Lutgendorf is also interested in what may buffer stress among these older adults. She used a measure called "sense of coherence," which assesses people's ability to find meaning in their lives and in stressful events. She found that older people with the highest sense of coherence had natural killer-cell levels in the same range as controls a month before they moved. By contrast, movers with a low sense of coherence showed the poorest immune response. The findings, also in the Psychology & Aging article, suggest people could benefit from interventions that help them perceive meaning in stressful activities, she says.
Intervention directions
As their research continues, PNI researchers are also exploring ways to apply their findings.
"Our challenge is to take basic science and bring it into the clinic in a logical and straightforward way and maybe make people's lives a lot less miserable," says Christopher Coe, PhD, professor of psychology at the University of Michigan and immediate past-president of the Psychoneuroimmnology Research Society. "A lot of PNI is basic science, but in the next few years we'll see more direct applications of it," he predicts.

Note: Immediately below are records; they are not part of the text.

Lemma set_children_twice n (cs cs' : list (Node pointType)) :
  set_children (set_children n cs) cs' = set_children n cs'.
Proof. done. Qed.

(** X1: erasing the last position right after [setChild] gives the node
    back as it was before the call. *)
Theorem setChild_erase_last n p (uid new_id : Z) :
  erase (fst (setChild n p uid new_id)) (length (children n)) = Some n.
Proof.
  unfold erase. rewrite setChild_children, last_snoc.
  destruct (decide _) as [_ | Hno].
  2: { exfalso. apply Hno. rewrite length_app. simpl. lia. }
  rewrite swap_remove_last. simpl.
  by rewrite set_children_twice, set_children_id.
Qed.

(** X2: erasing an older position right after [setChild] puts the new
    child in the place of the erased one and leaves every other child
    where it was. *)
Theorem setChild_erase_replace n p (uid new_id : Z) (pos : nat) :
  (pos < length (children n))%nat ->
  erase (fst (setChild n p uid new_id)) pos
  = Some (set_children n (<[pos := snd (setChild n p uid new_id)]> (children n))).
Proof.
  intros Hpos. unfold erase. rewrite setChild_children, last_snoc.
  destruct (decide _) as [_ | Hno].
  2: { exfalso. apply Hno. rewrite length_app. simpl. lia. }
  rewrite insert_app_l by done. rewrite removelast_last. done.
Qed.

(** X3: erasing one of the last two positions keeps the order of the
    remaining children. *)
Theorem erase_order_kept n (pos : nat) n' :
  erase n pos = Some n' ->
  (length (children n) <= pos + 2)%nat ->
  children n' = delete pos (children n).
Proof.
  intros He Hlen. apply erase_children in He as (l & b & Hl & Hpos & ->).
  rewrite Hl in *. clear Hl. simpl. rewrite length_app in Hpos, Hlen.
  simpl in Hpos, Hlen.
  assert (Hcases : pos = length l \/ S pos = length l) by lia.
  destruct Hcases as [-> | Hlast].
  - rewrite swap_remove_last.
    by rewrite (delete_middle l [] b), app_nil_r.
  - rewrite swap_remove_take_drop by lia.
    rewrite delete_take_drop, take_app_le, drop_app_le by lia.
    by rewrite Hlast, drop_all.
Qed.
(** * libdevcore/Log.cpp: the logging pipeline

    A shallow embedding of the Boost.Log based part of [Log.cpp] (the
    [#ifndef QTEP_BUILD] half): the label table [verbosityToString], the
    [formatter], the thread-name registry, the sink filter installed by
    [setupLogging], the exception handler and the trace flag.

    [Log.h] and the colour macros live in other headers, so the verbosity
    constants and the colour codes are parameters ([Verbosity],
    [Terminal]).  [getThreadName] and [setThreadName] are first taken in
    the branch with the thread-specific pointer; [getThreadName_in] and
    [setThreadName_in] add the glibc and Apple branches over the two
    pthread functions they call ([Pthread]).  The dispatch of the logging
    core and the queue of the asynchronous front end are the logging
    library's; they are modelled after the spec ([push_record] for the
    synchronous front end, [feed_record] for the asynchronous one). *)

From Stdlib Require Import ZArith Ascii String List Lia.
From stdpp Require Import base option list strings gmap.

Local Open Scope Z_scope.

(** ** Constants of [Log.h] *)

(** The [Verbosity*] enumerators, used as [case] labels and thresholds. *)
Class Verbosity := {
  VerbosityError : Z;
  VerbosityWarning : Z;
  VerbosityInfo : Z;
  VerbosityDebug : Z;
  VerbosityTrace : Z
}.
(** * puppet-summary: the store, the ingestion path and the retention sweeps

    A shallow embedding of [db.go] and of the submission handlers of
    [cmd_serve.go].  The relational store is three tables of rows, the
    filesystem is a finite map from paths to nodes, and every call that
    leaves the process (an SQL statement, a filesystem call) is a step of a
    small state monad over a [World].  A step consumes one [Event] of the
    world's schedule, which says whether the call goes through, fails, or is
    preceded by a write committed by another connection. *)

From stdpp Require Import base numbers list strings sorting pretty gmap.
From Stdlib Require Import Init.Byte.

Local Open Scope string_scope.
Local Open Scope list_scope.
Local Open Scope stdpp_scope.
Local Open Scope Z_scope.

(** ** Rows of the three tables (schema of [SetupDB]) *)

Record Host := mkHost {
  host_id      : Z;
  h_fqdn       : string;
  h_role       : string;
  h_branch     : string;
  h_build_time : Z;
  h_state      : string;
  last_seen    : Z;
  h_runtime    : string;
  pinned       : Z
}.

Record Report := mkReport {
  r_id         : Z;
  r_host_id    : Z;
  r_fqdn       : string;
  r_state      : string;
  yaml_file    : string;
  r_runtime    : string;
  executed_at  : Z;
  r_role       : string;
  r_branch     : string;
  r_build_time : Z;
  r_total      : Z;
  r_skipped    : Z;
  r_failed     : Z;
  r_changed    : Z
}.

Record History := mkHistory {
  hi_id     : Z;
  date      : string;
  failed    : Z;
  changed   : Z;
  unchanged : Z
}.

(** The store: rows in insertion order, and the last value handed out by
    each AUTOINCREMENT key. *)
Record Store := mkStore {
  hosts       : list Host;
  reports     : list Report;
  history     : list History;
  seq_hosts   : Z;
  seq_reports : Z;
  seq_history : Z
}.

Definition empty_store : Store := mkStore [] [] [] 0 0 0.

Definition set_hosts (hs : list Host) (s : Store) : Store :=
  mkStore hs (reports s) (history s) (seq_hosts s) (seq_reports s) (seq_history s).

Definition set_history (hi : list History) (s : Store) : Store :=
  mkStore (hosts s) (reports s) hi (seq_hosts s) (seq_reports s) (seq_history s).

(** Modelled from the spec: the [PuppetReport] struct is declared with the
    report parser, outside the files at hand; these are the fields that
    [addDB] and the handlers read, with the types of the columns they are
    stored in. *)
Record PuppetReport := mkPuppetReport {
  Fqdn      : string;
  State     : string;
  Runtime   : string;
  Failed    : Z;
  Changed   : Z;
  Total     : Z;
  Skipped   : Z;
  Role      : string;
  Branch    : string;
  BuildTime : Z;
  Hash      : string
}.

(** ** Go errors *)

Inductive err :=
| ErrNoRows                (* sql.ErrNoRows *)
| ErrDriver                (* a driver or I/O failure reported by the callee *)
| ErrNotExist              (* no such file or directory *)
| ErrConstraint            (* a UNIQUE constraint rejected the statement *)
| ErrMsg (msg : string).   (* errors.New(msg) *)

(** A Go [error] value: [None] is [nil]. *)
Abbreviation error := (option err).

Inductive result (A : Type) :=
| Ok (a : A)
| Err (e : err).
Arguments Ok {A} a.
Arguments Err {A} e.

(** ** The filesystem *)

Inductive Node :=
| File (content : list byte)
| Dir.

(** ** The world *)

Inductive Event :=
| EvOk                               (* the call goes through *)
| EvFail                             (* the call reports a failure *)
| EvRace (other : Store -> Store).   (* another connection commits first *)

Record World := mkWorld {
  db_open : bool;                 (* [db != nil] *)
  store   : Store;                (* the committed store, what readers see *)
  fs      : gmap string Node;
  clock   : Z;                    (* [time.Now().Unix()] *)
  sched   : list Event;
  log     : list Store            (* committed stores, most recent first *)
}.

Definition set_sched (k : list Event) (w : World) : World :=
  mkWorld (db_open w) (store w) (fs w) (clock w) k (log w).

Definition set_fs (f : gmap string Node) (w : World) : World :=
  mkWorld (db_open w) (store w) f (clock w) (sched w) (log w).

(** A commit makes [s] the store every reader sees from now on. *)
Definition publish (s : Store) (w : World) : World :=
  mkWorld (db_open w) s (fs w) (clock w) (sched w) (s :: log w).

(** ** The monad *)

Definition M (A : Type) : Type := World -> A * World.

#[global] Instance M_ret : MRet M := fun A a w => (a, w).
#[global] Instance M_bind : MBind M :=
  fun A B f m w => let '(a, w') := m w in f a w'.

Definition get_store : M Store := fun w => (store w, w).
Definition get_fs : M (gmap string Node) := fun w => (fs w, w).
Definition put_fs (f : gmap string Node) : M unit := fun w => (tt, set_fs f w).
Definition commit (s : Store) : M unit := fun w => (tt, publish s w).
Definition db_is_nil : M bool := fun w => (negb (db_open w), w).
Definition time_Now_Unix : M Z := fun w => (clock w, w).

(** Takes the next event of the schedule and says whether the call at hand
    must fail.  An exhausted schedule lets every call through. *)
Definition next_event : M bool := fun w =>
  match sched w with
  | [] => (false, w)
  | EvOk :: k => (false, set_sched k w)
  | EvFail :: k => (true, set_sched k w)
  | EvRace other :: k => (false, publish (other (store w)) (set_sched k w))
  end.

(** ** database/sql *)

(** [db.Exec]: one statement, committed on its own. *)
Definition db_Exec (stmt : Store -> result Store) : M error :=
  failed ← next_event;
  if failed : bool then mret (Some ErrDriver) else
  s ← get_store;
  match stmt s with
  | Err e => mret (Some e)
  | Ok s' => commit s';; mret None
  end.

(** [db.QueryRow(..).Scan(..)]: the first row of the answer. *)
Definition db_QueryRow {A} (q : Store -> option A) : M (result A) :=
  failed ← next_event;
  if failed : bool then mret (Err ErrDriver) else
  s ← get_store;
  match q s with
  | None => mret (Err ErrNoRows)
  | Some a => mret (Ok a)
  end.

(** [db.Query] or [stmt.Query], with the rows read to the end. *)
Definition db_Query {A} (q : Store -> list A) : M (result (list A)) :=
  failed ← next_event;
  if failed : bool then mret (Err ErrDriver) else
  s ← get_store;
  mret (Ok (q s)).

(** [db.Prepare] and [tx.Prepare]. *)
Definition db_Prepare : M error :=
  failed ← next_event;
  mret (if failed : bool then Some ErrDriver else None).

(** A transaction is the writes it has pending; they reach the committed
    store together, at [tx.Commit]. *)
Definition Tx : Type := Store -> Store.

Definition db_Begin : M (result Tx) :=
  failed ← next_event;
  mret (if failed : bool then Err ErrDriver else Ok (fun s => s)).

Definition tx_Exec (tx : Tx) (stmt : Store -> Store) : M (error * Tx) :=
  failed ← next_event;
  mret (if failed : bool then (Some ErrDriver, tx)
        else (None, fun s => stmt (tx s))).

Definition tx_Commit (tx : Tx) : M error :=
  failed ← next_event;
  if failed : bool then mret (Some ErrDriver) else
  s ← get_store;
  commit (tx s);; mret None.

(** ** Orders used by ORDER BY *)

(** [ORDER BY date]: the column is text, compared byte by byte. *)
Definition date_le (a b : History) : Prop := String.leb (date a) (date b) = true.

(** [ORDER BY executed_at DESC]. *)
Definition executed_ge (a b : Report) : Prop := executed_at b ≤ executed_at a.

#[global] Instance date_le_dec a b : Decision (date_le a b).
Proof. unfold date_le. apply _. Defined.

#[global] Instance executed_ge_dec a b : Decision (executed_ge a b).
Proof. unfold executed_ge. apply _. Defined.

(** ** The SQL statements, as functions of the store

    Text is compared as SQLite compares it, byte by byte.  The integer
    columns are unbounded here; the engines keep 64 bits (SQLite) or 32
    (MySQL), far above any counter or epoch the program stores. *)

(** [SELECT host_id FROM hosts WHERE fqdn = ?] *)
Definition sql_select_host_id (fqdn : string) (s : Store) : option Z :=
  host_id <$> List.find (fun h => String.eqb (h_fqdn h) fqdn) (hosts s).

(** [INSERT INTO hosts(fqdn, state, last_seen, runtime, pinned, role, branch,
    build_time) VALUES (?, '', 0, 0, 0, '', '', 0)], under [UNIQUE(fqdn)]. *)
Definition sql_insert_host (fqdn : string) (s : Store) : result Store :=
  if existsb (fun h => String.eqb (h_fqdn h) fqdn) (hosts s)
  then Err ErrConstraint
  else
    let id := seq_hosts s + 1 in
    Ok (mkStore
          (hosts s ++ [mkHost id fqdn EmptyString EmptyString 0 EmptyString 0 "0" 0])
          (reports s) (history s) id (seq_reports s) (seq_history s)).

(** [INSERT INTO reports(fqdn, host_id, state, yaml_file, executed_at,
    runtime, failed, changed, total, skipped, role, branch, build_time)
    values(...)] *)
Definition sql_insert_report (data : PuppetReport) (hid : Z) (path : string)
    (at_ : Z) (s : Store) : Store :=
  let id := seq_reports s + 1 in
  mkStore (hosts s)
    (reports s ++
       [mkReport id hid (Fqdn data) (State data) path (Runtime data) at_
          (Role data) (Branch data) (BuildTime data)
          (Total data) (Skipped data) (Failed data) (Changed data)])
    (history s) (seq_hosts s) id (seq_history s).

(** The snapshot columns written on every ingestion; [fqdn], [host_id] and
    [pinned] are not among them. *)
Definition snapshot (data : PuppetReport) (at_ : Z) (h : Host) : Host :=
  mkHost (host_id h) (h_fqdn h) (Role data) (Branch data) (BuildTime data)
    (State data) at_ (Runtime data) (pinned h).

(** [UPDATE hosts SET last_seen = ?, state = ?, runtime = ?, role = ?,
    branch = ?, build_time = ? WHERE host_id = ?] *)
Definition sql_update_host (data : PuppetReport) (at_ : Z) (hid : Z)
    (s : Store) : Store :=
  set_hosts
    ((fun h => if host_id h =? hid then snapshot data at_ h else h) <$> hosts s) s.

Definition orphan (h : Host) : Host :=
  mkHost (host_id h) (h_fqdn h) (h_role h) (h_branch h) (h_build_time h)
    "orphaned" (last_seen h) (h_runtime h) (pinned h).

(** [UPDATE hosts SET state = 'orphaned' WHERE last_seen < ?] *)
Definition sql_mark_orphans (cutoff : Z) (s : Store) : Store :=
  set_hosts
    ((fun h => if last_seen h <? cutoff then orphan h else h) <$> hosts s) s.

(** [DELETE FROM hosts WHERE last_seen < ? AND pinned = 0] *)
Definition sql_delete_hosts (cutoff : Z) (s : Store) : Store :=
  set_hosts
    (filter (fun h => ¬ (last_seen h < cutoff ∧ pinned h = 0)) (hosts s)) s.

(** [SELECT COUNT( * ) FROM history] *)
Definition sql_count_history (s : Store) : Z := Z.of_nat (length (history s)).

(** [SELECT id FROM history ORDER BY date LIMIT ?].  Among rows of one date
    the engine is free to choose; [merge_sort] makes a choice. *)
Definition sql_oldest_history (n : Z) (s : Store) : list Z :=
  hi_id <$> take (Z.to_nat n) (merge_sort date_le (history s)).

(** [DELETE FROM history WHERE id IN (...)] *)
Definition sql_delete_history (ids : list Z) (s : Store) : Store :=
  set_history (filter (fun b => hi_id b ∉ ids) (history s)) s.

(** [SELECT id FROM history WHERE date = <key>] *)
Definition sql_lookup_history (key : string) (s : Store) : option Z :=
  hi_id <$> List.find (fun b => String.eqb (date b) key) (history s).

(** [INSERT INTO history(date, failed, changed, unchanged) VALUES (<key>, 0,
    0, 0)], under [UNIQUE(date)]. *)
Definition sql_insert_history (key : string) (s : Store) : result Store :=
  if existsb (fun b => String.eqb (date b) key) (history s)
  then Err ErrConstraint
  else
    let id := seq_history s + 1 in
    Ok (mkStore (hosts s) (reports s) (history s ++ [mkHistory id key 0 0 0])
          (seq_hosts s) (seq_reports s) id).

Definition bump (f c u : Z) (b : History) : History :=
  mkHistory (hi_id b) (date b) (failed b + f) (changed b + c) (unchanged b + u).

(** [UPDATE history SET failed = failed + ?, changed = changed + ?,
    unchanged = unchanged + ? WHERE id = ?] *)
Definition sql_update_history (f c u id : Z) (s : Store) : Store :=
  set_history
    ((fun b => if hi_id b =? id then bump f c u b else b) <$> history s) s.

(** [SELECT ... FROM reports WHERE fqdn=? ORDER by executed_at DESC LIMIT 50] *)
Definition sql_select_reports (fqdn : string) (s : Store) : list Report :=
  take 50 (merge_sort executed_ge
             (filter (fun r => r_fqdn r = fqdn) (reports s))).

(** ** Go integers: [int] and [int64] are 64 bits wide *)

Definition wrap64 (z : Z) : Z := (z + 2 ^ 63) mod 2 ^ 64 - 2 ^ 63.

(** ** db.go *)

Definition not_set_up : err := ErrMsg "SetupDB not called".

(** [getHostId]: the id of the host row of [fqdn]; [0] and no error when
    there is no such row. *)
Definition getHostId (fqdn : string) : M (Z * error) :=
  isnil ← db_is_nil;
  if isnil : bool then mret (0, Some not_set_up) else
  r ← db_QueryRow (sql_select_host_id fqdn);
  match r with
  | Ok id => mret (id, None)
  | Err ErrNoRows => mret (0, None)
  | Err e => mret (0, Some e)
  end.

(** [createHost]: inserts the zero-state row, then reads its id back. *)
Definition createHost (fqdn : string) : M (Z * error) :=
  isnil ← db_is_nil;
  if isnil : bool then mret (0, Some not_set_up) else
  e ← db_Exec (sql_insert_host fqdn);
  match e with
  | Some e => mret (0, Some e)
  | None => getHostId fqdn
  end.

(** [updateOrphans]: the threshold is the constant [3.5 * (24 * 60 * 60)],
    that is 302400 seconds. *)
Definition orphan_threshold : Z := 302400.

Definition updateOrphans : M unit :=
  isnil ← db_is_nil;
  if isnil : bool then mret tt else
  now ← time_Now_Unix;
  _ ← db_Exec (fun s => Ok (sql_mark_orphans (wrap64 (now - orphan_threshold)) s));
  mret tt.

(** [purgeOrphans(days)] *)
Definition purgeOrphans (days : Z) : M unit :=
  isnil ← db_is_nil;
  if isnil : bool then mret tt else
  let threshold := wrap64 (days * (24 * 60 * 60)) in
  now ← time_Now_Unix;
  _ ← db_Exec (fun s => Ok (sql_delete_hosts (wrap64 (now - threshold)) s));
  mret tt.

Researchers have already begun to identify which intervention characteristics may bolster the immune response. For instance, a recent meta-analysis of 85 psychological interventions found that more successful interventions included classical conditioning procedures drawn from animal models, hypnosis and interventions such as those advocated by Pennebaker that encourage people to write about distressing experiences. The study, by Gregory Miller, PhD, of Washington University and Cohen of Carnegie Mellon, is reported in Health Psychology (Vol. 20, No. 1).
To the authors' surprise, however, stress-management interventions--usually group-therapy sessions that teach patients about their illness and how to manage their stress--showed weaker effects than other interventions examined in the meta-analysis, Miller says. Two exceptions are a series of studies on HIV infection by Michael Antoni, PhD, and Neil Schneiderman, PhD, of the University of Miami, and a study of melanoma patients by Fawzy Fawzy, MD, and Kemeny, both of UCLA. Both trials showed positive changes in immune responses--and in Fawzy's study, longevity--following the interventions, perhaps because the authors designed them for specific stages in the patients' illnesses, Miller speculates.
APA's Reed emphasizes, however, that stress-management interventions can show health benefits besides immune changes. A recent study by Duke University psychologist James Blumenthal, PhD, underscores the point: Male heart patients who participated in a stress-management intervention had fewer cardiac events over a five-year follow up than those in an exercise or a standard-care intervention (see the March Monitor).
"While stress-management interventions may not be associated as strongly with immunological changes as other kinds of interventions, it doesn't mean those interventions wouldn't be effective in other ways for other populations," Reed says.
Miller notes that the main strength of his and Cohen's meta-analysis lies in suggesting specific intervention characteristics worthy of future examination.
"Naively, we all expected in the beginning that any intervention we threw at people would influence the immune system," he says. "It's turning out to be more subtle than that, but we seem to be finding the way."


Tori DeAngelis is a writer in Syracuse, N.Y.